EXERCISE INSTRUCTIONS = In the material below, how many lines include the word "insertion"? Write only the number.

TASK MATERIAL =
(** * RepoPatch: multi-source file resolution and patch preview

    A shallow embedding of the browser client of RepoPatch
    (public/js/uploader.js, fileContent.js, db.js, patcher.js, main.js and
    state.js) together with the properties of its tree builder, content
    resolver, patch analyzer, apply orchestrator and source registry.

    Conventions of the embedding.
    - A JavaScript string is a [string]; the characters that matter to the
      code ('/', '\', the diff markers, HTML specials, white space) are
      all below 256.
    - [null] and [undefined] are [None]; a field that the code tests for
      truthiness is an [option] and the test is written out ([JS.truthy]).
    - A JavaScript [Map] that is only read with [get]/[has] is a
      [gmap string _]; a JavaScript [Set] whose iteration order is used
      (Array.from, forEach) is the duplicate-free list of its elements in
      insertion order ([JsSet]); a plain object used as a directory is an
      association list in insertion order ([Uploader.tree]).
    - An [await] that can reject and a call that can throw return a
      [completion]; the collaborators outside the repository (the HTTP
      services, IndexedDB, the jsdiff parser) are parameters.
    - The DOM is the record [dom] of the elements the code writes;
      console output is a list of [console] entries.
    - A plain object is looked up by its own properties only: a path
      segment or an absolute path that names a member of Object.prototype
      ('constructor', 'toString', '__proto__', ...) is outside the
      embedding.
    - The JSON answers of the services have the fields of their wire
      format, each optional field possibly missing; a field of another
      type than the wire format gives it is outside the embedding. *)

From Stdlib Require Import Ascii NArith Bool.
From stdpp Require Import base list strings gmap pretty.

Local Set Warnings "-register-all".

(** ** JavaScript string primitives *)

Module JS.

(** [Boolean(s)] for a string: the empty string is falsy. *)
Definition truthy (s : string) : bool :=
  match s with EmptyString => false | String _ _ => true end.

(** [Boolean(x)] for a string-valued field that may be missing. *)
Definition truthy_opt (o : option string) : bool :=
  match o with Some s => truthy s | None => false end.

(** [s.startsWith(p)] *)
Definition startsWith (s p : string) : bool := String.prefix p s.

(** [s.includes(needle)] *)
Fixpoint includes (s needle : string) : bool :=
  String.prefix needle s ||
  match s with
  | EmptyString => false
  | String _ s' => includes s' needle
  end.

(** [s.substring(n)] *)
Fixpoint substring_from (n : nat) (s : string) : string :=
  match n, s with
  | O, _ => s
  | S _, EmptyString => EmptyString
  | S n', String _ s' => substring_from n' s'
  end.

(** [s.substring(0, n)] *)
Fixpoint substring_to (n : nat) (s : string) : string :=
  match n, s with
  | O, _ => EmptyString
  | S _, EmptyString => EmptyString
  | S n', String c s' => String c (substring_to n' s')
  end.

(** White space as [String.prototype.trim] sees it, below code 256:
    TAB, LF, VT, FF, CR, SPACE and NBSP. *)
Definition is_space (c : ascii) : bool :=
  let n := nat_of_ascii c in
  (Nat.leb 9 n && Nat.leb n 13) || Nat.eqb n 32 || Nat.eqb n 160.

Fixpoint trimStart (s : string) : string :=
  match s with
  | EmptyString => EmptyString
  | String c s' => if is_space c then trimStart s' else s
  end.

Definition rev_string (s : string) : string :=
  String.string_of_list_ascii (rev (String.list_ascii_of_string s)).

(** [s.trim()] *)
Definition trim (s : string) : string :=
  rev_string (trimStart (rev_string (trimStart s))).

(** [s.split(sep)] for a separator given as a set of characters (the
    string '/' in uploader.js, the class [\\/] in fileContent.js). The
    accumulator [cur] is the segment being read. *)
Fixpoint split_go (sep : ascii -> bool) (cur : string) (s : string) : list string :=
  match s with
  | EmptyString => [cur]
  | String c s' =>
      if sep c then cur :: split_go sep EmptyString s'
      else split_go sep (cur +:+ String c EmptyString) s'
  end.

Definition split (sep : ascii -> bool) (s : string) : list string :=
  split_go sep EmptyString s.

(** [parts.filter(Boolean)] *)
Definition filter_Boolean (l : list string) : list string :=
  List.filter truthy l.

TASK RESULT = 2